A dual lethal system to enhance containment of recombinant micro-organisms

Abstract

Active containment systems based on the controlled expression of a lethal gene are designed to increase containment of recombinant micro-organisms used for environmental applications. A major drawback in containment is the existence of mutations that generate surviving cells that cease to respond to the toxic effect of the lethal function. In this work the authors have developed for the first time a strategy to reduce the problem of mutations and increase the efficiency of containment based on the combination of two lethal functions acting on different cellular targets of major concern in containment, DNA and RNA, and whose expression is under control of different regulatory signals.
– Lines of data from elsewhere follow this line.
(* ===== verification/StoreAtomicity.v ===== *)
(** * One store and its threads

    Any number of threads call the member functions of a [KVStore] while its
    checkpoint thread runs, each by the programs of [StoreCalls]. Every call takes
    effect at one moment between its invocation and its response: the store
    implements a map whose operations are atomic, which is the case of a single
    store in [Linearizability]. No two threads race, none waits forever. *)

From S2P Require Import Prelude Machine BinaryIO Crc WalFormat WalReplay SnapshotFile Journal.
From S2P Require Import KVStore StoreSharding StoreLocks StoreCalls StoreAssignment Linearizability.

Section atomicity.
  Context (hash : bytes → Z) (iterate : gmap bytes bytes → list (bytes * bytes)).
  Context (iterate_spec : ∀ m, iterate m ≡ₚ map_to_list m).
  Context (has_wal has_snapshot : bool).
  Local Abbreviation program := (program hash iterate has_wal has_snapshot).
  Local Abbreviation atomic := (atomic has_wal has_snapshot).
  Local Abbreviation shards_ok := (shards_ok hash).
  Implicit Types (s : system) (t : nat) (c : call) (o : fortune) (r : reply).

(** The threads with their locks. What a call finds besides the shards is open. *)
Inductive calls_step : option (event call) → system → system → Prop :=
| call_invoked t c o s s' : begins t (program c o) s s' → calls_step (Some (Invoke t c)) s s'
| call_responds t r s s' : answers t r s s' → calls_step (Some (Respond t r)) s s'
| call_advances t s s' : advances t s s' → calls_step None s s'.

(** ** The atomic map *)

Record object := Object { obj_map : gmap bytes bytes; obj_status : gmap nat (status call) }.

(** An operation is performed as a whole, some time after it was invoked. *)
Inductive object_step : option (event call) → object → object → Prop :=
| object_invoked t c a :
    obj_status a !! t = None →
    object_step (Some (Invoke t c)) a (Object (obj_map a) (<[t := Invoked c]> (obj_status a)))
| object_performs t c o a :
    obj_status a !! t = Some (Invoked c) →
    object_step None a (Object (atomic c o (obj_map a)).1
                          (<[t := Performed (atomic c o (obj_map a)).2]> (obj_status a)))
| object_responds t r a :
    obj_status a !! t = Some (Performed r) →
    object_step (Some (Respond t r)) a (Object (obj_map a) (delete t (obj_status a))).

(** ** The store as the only one *)

Definition single_thread (th : thread) : mthread :=
  MThread (OfStore 0 0) (kmap (place_of 0 0) (th_held th)) (on 0 0 (th_code th)).
Definition single s : world_of_stores :=
  Stores {[ 0%nat := sys_shards s ]} (single_thread <$> sys_threads s).

Definition single_call c : store_call := OnStore 0 0 has_wal c.
Definition single_event (e : event call) : event store_call :=
  match e with Invoke t c => Invoke t (single_call c) | Respond t r => Respond t r end.
Definition single_status (st : status call) : status store_call :=
  match st with Invoked c => Invoked (single_call c) | Performed r => Performed r end.
Definition single_object (a : object) : objects :=
  Objects {[ 0%nat := obj_map a ]} (single_status <$> obj_status a).

Local Abbreviation stores_step := (stores_step hash iterate (λ _, has_snapshot) (λ _, ∅)).
Local Abbreviation objects_step := (objects_step (λ _, has_snapshot) (λ _, ∅)).

Lemma single_thread_fresh (p : prog) : single_thread (Thread ∅ p) = MThread (OfStore 0 0) ∅ (on 0 0 p).
Proof. unfold single_thread. cbn. by rewrite (kmap_empty (place_of 0 0)). Qed.

Lemma single_thread_acquired h l m (p : prog) :
  single_thread (Thread (<[l := m]> h) p)
  = MThread (OfStore 0 0) (take_locks [(place_of 0 0 l, m)] (kmap (place_of 0 0) h)) (on 0 0 p).
Proof. unfold single_thread. cbn. by rewrite (kmap_insert (place_of 0 0)). Qed.

Lemma single_thread_released h l (p : prog) :
  single_thread (Thread (delete l h) p)
  = MThread (OfStore 0 0) (delete (place_of 0 0 l) (kmap (place_of 0 0) h)) (on 0 0 p).
Proof. unfold single_thread. cbn. by rewrite (kmap_delete (place_of 0 0)). Qed.

Lemma single_lookup s t th : sys_threads s !! t = Some th → m_threads (single s) !! t = Some (single_thread th).
Proof. intros Ht. cbn. by rewrite lookup_fmap, Ht. Qed.

Lemma single_free s t l m : grantable s t l m → free_for (single s) t (place_of 0 0 l) m.
Proof.
  intros Hg t' th' Ht Hne. cbn in Ht. apply lookup_fmap_Some in Ht as (th & <- & Ht).
  cbn [single_thread m_held]. rewrite (lookup_kmap (place_of 0 0)). by apply (Hg t' th).
Qed.

(** Touching other data is no step there. *)
Lemma single_step e s s' :
  calls_step e s s' → stores_step (single_event <$> e) (single s) (single s') ∨ e = None ∧ single s' = single s.
Proof.
  intros [t c o s1 s2 [Hn]|t r s1 s2 [h Ht]|t s1 s2 [h l m p Ht Hg|h l p Ht|h x m p Ht|h i m f next Ht]];
    try apply single_lookup in Ht as Ht'; unfold single, set_thread; cbn [sys_shards sys_threads];
    rewrite ?fmap_insert, ?fmap_delete.
  - left. apply (store_invoked _ _ _ _ t (single_call c) o).
    { intros s0 Hs. apply list_elem_of_singleton in Hs as ->. cbn [m_stores]. rewrite lookup_singleton_eq. eauto. }
    rewrite single_thread_fresh. apply (m_begin hash iterate (λ _, has_snapshot) (λ _, ∅) t (single_call c) o (single s1)).
    cbn. by rewrite lookup_fmap, Hn.
  - left. apply store_responds. by apply (m_answer t r (single s1) (OfStore 0 0) (kmap (place_of 0 0) h)).
  - left. apply (store_advances _ _ _ _ t). rewrite single_thread_acquired.
    apply (m_acquire t (single s1)); [done|]. apply Forall_singleton. by apply single_free.
  - left. apply (store_advances _ _ _ _ t). rewrite single_thread_released. by apply (m_release t (single s1)).
  - right. split; [done|]. f_equal. apply insert_id. exact Ht'.
  - left. apply (store_advances _ _ _ _ t).
    pose proof (m_access t (single s1) _ _ _ _ _ _ _ Ht') as Ha. cbn [single m_stores m_threads] in Ha.
    by rewrite alter_singleton_eq, lookup_singleton_eq in Ha.
Qed.

Lemma single_execution s es s' :
  execution calls_step s es s' → execution stores_step (single s) (single_event <$> es) (single s').
Proof.
  intros Hrun. induction Hrun as [s|s1 s2 es s3 Hs _ IH|s1 e s2 es s3 Hs _ IH]; cbn.
  - constructor.
  - destruct (single_step _ _ _ Hs) as [Hs'|[_ <-]]; [by eapply execution_silent|done].
  - destruct (single_step _ _ _ Hs) as [Hs'|[? _]]; [by eapply execution_event|done].
Qed.

Lemma store_atomic_single c o (m : gmap bytes bytes) :
  store_atomic (λ _, has_snapshot) (λ _, ∅) (single_call c) o {[ 0%nat := m ]}
  = ({[ 0%nat := (atomic c o m).1 ]}, (atomic c o m).2).
Proof.
  unfold store_atomic, single_call, map_of. rewrite lookup_singleton_eq. cbn.
  destruct (atomic c o m) as [m' r] eqn:E. by rewrite insert_singleton_eq.
Qed.

(** Every step of the maps with a single one is a step of that one. *)
Lemma single_object_step e a b :
  objects_step (single_event <$> e) (single_object a) b → ∃ a', object_step e a a' ∧ b = single_object a'.
Proof.
  intros Hs. inversion Hs as [t c a1 Hn He|t c o a1 Hst He|t r a1 Hst He]; subst.
  - cbn in Hn. destruct e as [[t' c'|]|]; try done. injection He as -> ->. rewrite lookup_fmap, fmap_None in Hn.
    eexists. split; [by apply object_invoked|]. unfold single_object. cbn. by rewrite fmap_insert.
  - destruct e; [done|]. cbn in Hst. apply lookup_fmap_Some in Hst as ([c'|] & Hc & Hst); [|done]. injection Hc as <-.
    eexists. split; [by apply (object_performs t c' o)|].
    cbn [single_object obj_maps obj_calls]. rewrite store_atomic_single. unfold single_object. cbn. by rewrite fmap_insert.
  - destruct e as [[|t' r']|]; try done. injection He as -> ->. cbn in Hst.
    apply lookup_fmap_Some in Hst as ([|r2] & Hr & Hst); [done|]. injection Hr as ->.
    eexists. split; [by apply object_responds|]. unfold single_object. cbn. by rewrite fmap_delete.
Qed.

Lemma single_object_execution x es b :
  execution objects_step x es b → ∀ a es', x = single_object a → es = single_event <$> es' →
  ∃ a', execution object_step a es' a' ∧ b = single_object a'.
Proof.
  intros Hrun. induction Hrun as [x|x1 x2 es x3 Hs _ IH|x1 e x2 es x3 Hs _ IH]; intros a es' -> Hes.
  - destruct es' as [|e es']; [|done]. exists a. split; [constructor|done].
  - destruct (single_object_step None a x2 Hs) as (a2 & Ha2 & ->).
    destruct (IH a2 es' eq_refl Hes) as (a3 & Ha3 & ->). exists a3. split; [by eapply execution_silent|done].
  - destruct es' as [|e' es']; [done|]. injection Hes as -> ->.
    destruct (single_object_step (Some e') a x2 Hs) as (a2 & Ha2 & ->).
    destruct (IH a2 es' eq_refl eq_refl) as (a3 & Ha3 & ->). exists a3. split; [by eapply execution_event|done].
Qed.

(** A store that nobody is calling. *)
Definition at_rest (shards : list (gmap bytes bytes)) : system := System shards ∅.

Lemma execution_orderly shards es s : execution calls_step (at_rest shards) es s → orderly s.
Proof.
  assert (orderly (at_rest shards)) as Ho by (split; cbn; intros *; by rewrite lookup_empty).
  assert (∀ e s1 s2, calls_step e s1 s2 → orderly s1 → orderly s2) as Hstep.
  { intros e s1 s2 [t c o s3 s4 Hs|t r s3 s4 Hs|t s3 s4 Hs] H1.
    - eapply orderly_begins; [done| |done]. apply program_disciplined.
    - by eapply orderly_answers.
    - by eapply orderly_advances. }
  intros Hrun. revert Ho. induction Hrun; eauto.
Qed.

(** ** The properties *)

(** C3: The store is linearizable. Whatever the threads and the checkpoint thread
    do with the member functions, every history of invocations and responses is a
    history of a map whose operations take effect at a single moment between
    invocation and response. When no call is in progress, the shards hold exactly
    that map. *)
Theorem calls_are_atomic shards es s :
  shards_ok shards → execution calls_step (at_rest shards) es s →
  ∃ a, execution object_step (Object (all_data shards) ∅) es a ∧
       (sys_threads s = ∅ → shards_ok (sys_shards s) ∧ all_data (sys_shards s) = obj_map a).
Proof.
  intros Hok Hrun. apply single_execution in Hrun.
  assert (∀ i k, is_Some ((∅ : gmap bytes bytes) !! k) → ShardIndex hash k = i) as Hmoved
    by (intros i k [v Hv]; by rewrite lookup_empty in Hv).
  destruct (stores_simulated hash iterate iterate_spec (λ _, has_snapshot) (λ _, ∅) Hmoved _ _ _
              (proj2 (map_Forall_singleton (λ _, shards_ok) 0%nat _) Hok) Hrun) as (b & Hb & Hrest).
  unfold maps_of in Hb. cbn [single at_rest sys_shards] in Hb. rewrite map_fmap_singleton in Hb.
  destruct (single_object_execution _ _ _ Hb (Object (all_data shards) ∅) es) as (a & Ha & ->); [|done|].
  { unfold single_object. cbn [obj_map obj_status]. by rewrite fmap_empty. }
  exists a. split; [done|]. intros Hidle. destruct Hrest as [Hok' Heq].
  { cbn. by rewrite Hidle, fmap_empty. }
  split; [apply (Hok' 0%nat); apply lookup_singleton_eq|]. unfold maps_of in Heq. cbn [single m_stores] in Heq.
  rewrite map_fmap_singleton in Heq. apply (f_equal (.!! 0%nat)) in Heq. cbn [single_object obj_maps] in Heq.
  rewrite !lookup_singleton_eq in Heq. by injection Heq.
Qed.

(** C12: No deadlock, and no call runs forever: as long as a call is in progress
    some thread can go on, even when a waiting writer makes new readers of its lock
    wait; the calls in progress cannot go on forever by themselves; and so all of
    them return. [WaitForCheckpoints], which waits for more than locks, is not among
    the calls; [CheckpointSignals] has it. *)
Theorem every_call_returns shards es s :
  execution calls_step (at_rest shards) es s →
  (sys_threads s ≠ ∅ → ∃ t, runnable s t) ∧ Acc (flip proceeds) s ∧
  ∃ s', rtc proceeds s s' ∧ sys_threads s' = ∅.
Proof.
  intros Hrun. pose proof (execution_orderly _ _ _ Hrun) as Ho.
  split; [by apply orderly_runnable|]. split; [apply proceeds_wf|].
  clear Hrun. induction (proceeds_wf s) as [s _ IH].
  destruct (decide (sys_threads s = ∅)) as [He|He]; [by exists s|].
  destruct (orderly_runnable s Ho He) as [t Hr]. destruct (runnable_proceeds s t Hr) as [s1 Hs1].
  destruct (IH s1 Hs1) as (s' & Hs' & He').
  { destruct Hs1 as [t1 [Ha|[r Ha]]]; [by eapply orderly_advances|by eapply orderly_answers]. }
  exists s'. split; [by eapply rtc_l|done].
Qed.

(** C20: No data race: two threads are never both about to access the same shard,
    the log's file, its format fields, the snapshot files or the checkpoint fields
    with one of them about to modify it; so the format fields of the log are safe
    although appends read them without [io_mutex_]. *)
Theorem no_data_race shards es s t1 t2 th1 th2 x m :
  execution calls_step (at_rest shards) es s →
  sys_threads s !! t1 = Some th1 → sys_threads s !! t2 = Some th2 → t1 ≠ t2 →
  ¬ (about_to th1 x Exclusive ∧ about_to th2 x m).
Proof.
  intros Hrun H1 H2 Hne [Ha1 Ha2]. apply (orderly_no_race s t1 t2 th1 th2 x m); [|done..].
  by eapply execution_orderly.
Qed.

End atomicity.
To engineer the dual gene containment circuit, two toxin–antitoxin pairs, i.e. the colicin E3–immunity E3 and theEcoRI restriction–modification systems, were combined. The genes encoding the immunity E3 and theEcoRI methyltransferase proteins (antitoxins) were stably inserted into the chromosome of the host cell, whereas the broad-host-range lethal genes encoding the colicin E3 RNase and theEcoRI restriction endonuclease (toxins) were flanking the contained trait in a plasmid. This dual lethal cassette decreased gene transfer frequencies, through killing of the recipient cells, by eight orders of magnitude, which provides experimental evidence that the anticipated containment level due to the combination of single containment systems is generally achieved. Survivors that escaped killing were analysed and the mutational events involved were characterized.